▶ RECORD SET
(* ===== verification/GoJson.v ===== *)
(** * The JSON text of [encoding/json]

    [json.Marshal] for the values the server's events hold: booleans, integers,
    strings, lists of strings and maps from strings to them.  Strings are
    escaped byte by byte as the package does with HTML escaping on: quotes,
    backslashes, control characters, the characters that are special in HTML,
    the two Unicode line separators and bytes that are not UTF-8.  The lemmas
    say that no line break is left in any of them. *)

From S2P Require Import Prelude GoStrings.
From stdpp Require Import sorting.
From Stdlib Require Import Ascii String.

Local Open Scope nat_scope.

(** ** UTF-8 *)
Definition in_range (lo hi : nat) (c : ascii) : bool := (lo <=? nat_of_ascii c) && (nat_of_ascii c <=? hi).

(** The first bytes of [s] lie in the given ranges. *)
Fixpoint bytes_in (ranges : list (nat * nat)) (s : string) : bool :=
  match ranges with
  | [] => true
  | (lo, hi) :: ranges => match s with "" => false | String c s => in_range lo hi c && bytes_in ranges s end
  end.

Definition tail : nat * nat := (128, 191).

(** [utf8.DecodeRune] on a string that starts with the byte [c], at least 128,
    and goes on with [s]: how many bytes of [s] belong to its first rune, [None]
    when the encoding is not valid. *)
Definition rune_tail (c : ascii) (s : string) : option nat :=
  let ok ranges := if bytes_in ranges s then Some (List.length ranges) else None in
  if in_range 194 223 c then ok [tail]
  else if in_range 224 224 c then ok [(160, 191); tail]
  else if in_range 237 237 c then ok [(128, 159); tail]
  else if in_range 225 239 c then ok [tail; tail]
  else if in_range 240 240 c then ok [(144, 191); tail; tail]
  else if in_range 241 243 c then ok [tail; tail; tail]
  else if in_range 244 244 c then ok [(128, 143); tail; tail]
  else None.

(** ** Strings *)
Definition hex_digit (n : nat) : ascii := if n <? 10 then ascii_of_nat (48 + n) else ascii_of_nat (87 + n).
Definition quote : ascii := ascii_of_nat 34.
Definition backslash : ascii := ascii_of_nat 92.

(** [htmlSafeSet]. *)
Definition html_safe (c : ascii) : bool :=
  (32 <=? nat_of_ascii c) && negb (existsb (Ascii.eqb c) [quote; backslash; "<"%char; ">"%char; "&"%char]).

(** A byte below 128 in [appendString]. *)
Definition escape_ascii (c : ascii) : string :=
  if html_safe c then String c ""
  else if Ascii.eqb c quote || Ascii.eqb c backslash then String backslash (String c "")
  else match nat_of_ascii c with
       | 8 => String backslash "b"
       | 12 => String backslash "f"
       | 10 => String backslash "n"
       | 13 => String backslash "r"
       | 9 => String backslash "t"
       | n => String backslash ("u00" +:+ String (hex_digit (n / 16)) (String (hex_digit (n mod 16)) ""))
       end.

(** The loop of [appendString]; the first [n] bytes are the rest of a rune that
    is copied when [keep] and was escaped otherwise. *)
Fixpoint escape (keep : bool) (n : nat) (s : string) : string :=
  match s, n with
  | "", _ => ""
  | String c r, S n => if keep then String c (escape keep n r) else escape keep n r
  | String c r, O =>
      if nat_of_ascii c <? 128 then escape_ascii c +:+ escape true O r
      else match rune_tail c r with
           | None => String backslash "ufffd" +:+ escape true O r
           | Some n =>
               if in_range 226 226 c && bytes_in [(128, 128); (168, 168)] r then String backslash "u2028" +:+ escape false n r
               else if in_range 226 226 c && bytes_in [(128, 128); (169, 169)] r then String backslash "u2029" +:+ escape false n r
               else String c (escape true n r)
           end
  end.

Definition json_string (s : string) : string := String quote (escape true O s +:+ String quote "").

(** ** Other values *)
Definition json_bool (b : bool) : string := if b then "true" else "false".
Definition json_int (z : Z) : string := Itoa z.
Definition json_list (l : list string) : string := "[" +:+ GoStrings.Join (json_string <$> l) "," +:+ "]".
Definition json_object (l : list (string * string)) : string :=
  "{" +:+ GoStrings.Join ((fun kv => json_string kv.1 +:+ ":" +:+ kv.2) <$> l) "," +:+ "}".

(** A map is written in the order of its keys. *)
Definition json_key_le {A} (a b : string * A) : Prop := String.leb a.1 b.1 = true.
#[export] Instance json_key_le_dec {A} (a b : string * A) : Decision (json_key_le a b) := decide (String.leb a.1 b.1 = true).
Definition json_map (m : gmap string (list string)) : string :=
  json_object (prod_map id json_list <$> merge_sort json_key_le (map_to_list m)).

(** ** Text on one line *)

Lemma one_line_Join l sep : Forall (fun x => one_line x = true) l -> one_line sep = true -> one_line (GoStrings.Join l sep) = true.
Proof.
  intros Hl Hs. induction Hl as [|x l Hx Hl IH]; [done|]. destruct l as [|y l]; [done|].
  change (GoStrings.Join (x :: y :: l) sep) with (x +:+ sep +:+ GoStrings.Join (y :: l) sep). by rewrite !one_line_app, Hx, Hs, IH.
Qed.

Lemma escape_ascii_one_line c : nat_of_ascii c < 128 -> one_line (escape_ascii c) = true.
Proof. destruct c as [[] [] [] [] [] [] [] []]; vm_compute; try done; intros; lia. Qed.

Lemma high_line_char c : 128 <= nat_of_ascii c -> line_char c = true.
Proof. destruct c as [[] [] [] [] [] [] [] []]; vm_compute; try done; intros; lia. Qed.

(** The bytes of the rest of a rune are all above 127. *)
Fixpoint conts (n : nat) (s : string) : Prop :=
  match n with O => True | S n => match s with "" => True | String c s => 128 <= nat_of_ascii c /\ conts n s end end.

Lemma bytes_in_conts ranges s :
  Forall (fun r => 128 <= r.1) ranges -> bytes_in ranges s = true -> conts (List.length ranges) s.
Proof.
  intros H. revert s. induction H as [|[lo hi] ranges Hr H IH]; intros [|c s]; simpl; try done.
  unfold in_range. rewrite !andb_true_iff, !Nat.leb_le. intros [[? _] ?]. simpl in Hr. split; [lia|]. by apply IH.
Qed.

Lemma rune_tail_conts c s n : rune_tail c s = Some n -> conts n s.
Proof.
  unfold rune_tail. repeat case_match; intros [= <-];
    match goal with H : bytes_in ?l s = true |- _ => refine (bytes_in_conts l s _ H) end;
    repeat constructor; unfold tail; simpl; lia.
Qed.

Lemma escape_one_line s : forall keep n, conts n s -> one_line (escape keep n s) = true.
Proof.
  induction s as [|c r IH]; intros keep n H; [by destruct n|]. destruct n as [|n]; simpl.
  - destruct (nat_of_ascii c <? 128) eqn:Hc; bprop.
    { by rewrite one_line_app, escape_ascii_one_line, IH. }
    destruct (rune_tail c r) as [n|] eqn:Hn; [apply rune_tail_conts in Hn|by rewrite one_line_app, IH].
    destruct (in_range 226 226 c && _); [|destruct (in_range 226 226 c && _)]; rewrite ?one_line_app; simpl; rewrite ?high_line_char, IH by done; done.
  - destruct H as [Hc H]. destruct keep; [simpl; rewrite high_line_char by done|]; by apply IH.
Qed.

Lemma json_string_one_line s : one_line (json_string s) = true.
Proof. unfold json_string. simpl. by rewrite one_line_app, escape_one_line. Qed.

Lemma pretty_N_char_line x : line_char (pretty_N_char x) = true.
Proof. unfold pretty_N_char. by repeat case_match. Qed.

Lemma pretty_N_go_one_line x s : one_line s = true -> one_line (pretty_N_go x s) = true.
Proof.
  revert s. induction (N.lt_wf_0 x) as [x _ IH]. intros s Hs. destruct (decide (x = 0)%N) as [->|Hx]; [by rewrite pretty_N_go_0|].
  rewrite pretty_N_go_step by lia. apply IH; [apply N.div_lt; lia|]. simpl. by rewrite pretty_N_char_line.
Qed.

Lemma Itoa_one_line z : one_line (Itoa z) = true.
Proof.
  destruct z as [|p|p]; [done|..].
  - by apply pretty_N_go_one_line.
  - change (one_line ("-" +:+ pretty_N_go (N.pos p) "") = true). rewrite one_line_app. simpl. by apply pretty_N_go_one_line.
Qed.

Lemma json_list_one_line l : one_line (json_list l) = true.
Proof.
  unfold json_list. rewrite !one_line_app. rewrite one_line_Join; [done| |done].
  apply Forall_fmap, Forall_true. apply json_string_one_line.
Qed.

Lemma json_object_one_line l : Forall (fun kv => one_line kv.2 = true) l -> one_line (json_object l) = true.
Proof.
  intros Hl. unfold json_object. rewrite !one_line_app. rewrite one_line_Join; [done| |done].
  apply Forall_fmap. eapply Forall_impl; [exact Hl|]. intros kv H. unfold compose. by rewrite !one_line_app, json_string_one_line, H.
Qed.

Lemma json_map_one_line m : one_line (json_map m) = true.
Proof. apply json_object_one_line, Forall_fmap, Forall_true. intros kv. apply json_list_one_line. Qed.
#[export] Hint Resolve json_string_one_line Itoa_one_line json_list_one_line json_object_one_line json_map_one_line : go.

▶ WHAT YOU NEED TO DO
In the listing above, find the line containing "(32 <=? nat_of_ascii" and the line containing "String c r, O =>", then repeat those two lines and everything between them exactly.

▶ PROBLEM SOLUTION
  (32 <=? nat_of_ascii c) && negb (existsb (Ascii.eqb c) [quote; backslash; "<"%char; ">"%char; "&"%char]).

(** A byte below 128 in [appendString]. *)
Definition escape_ascii (c : ascii) : string :=
  if html_safe c then String c ""
  else if Ascii.eqb c quote || Ascii.eqb c backslash then String backslash (String c "")
  else match nat_of_ascii c with
       | 8 => String backslash "b"
       | 12 => String backslash "f"
       | 10 => String backslash "n"
       | 13 => String backslash "r"
       | 9 => String backslash "t"
       | n => String backslash ("u00" +:+ String (hex_digit (n / 16)) (String (hex_digit (n mod 16)) ""))
       end.

(** The loop of [appendString]; the first [n] bytes are the rest of a rune that
    is copied when [keep] and was escaped otherwise. *)
Fixpoint escape (keep : bool) (n : nat) (s : string) : string :=
  match s, n with
  | "", _ => ""
  | String c r, S n => if keep then String c (escape keep n r) else escape keep n r
  | String c r, O =>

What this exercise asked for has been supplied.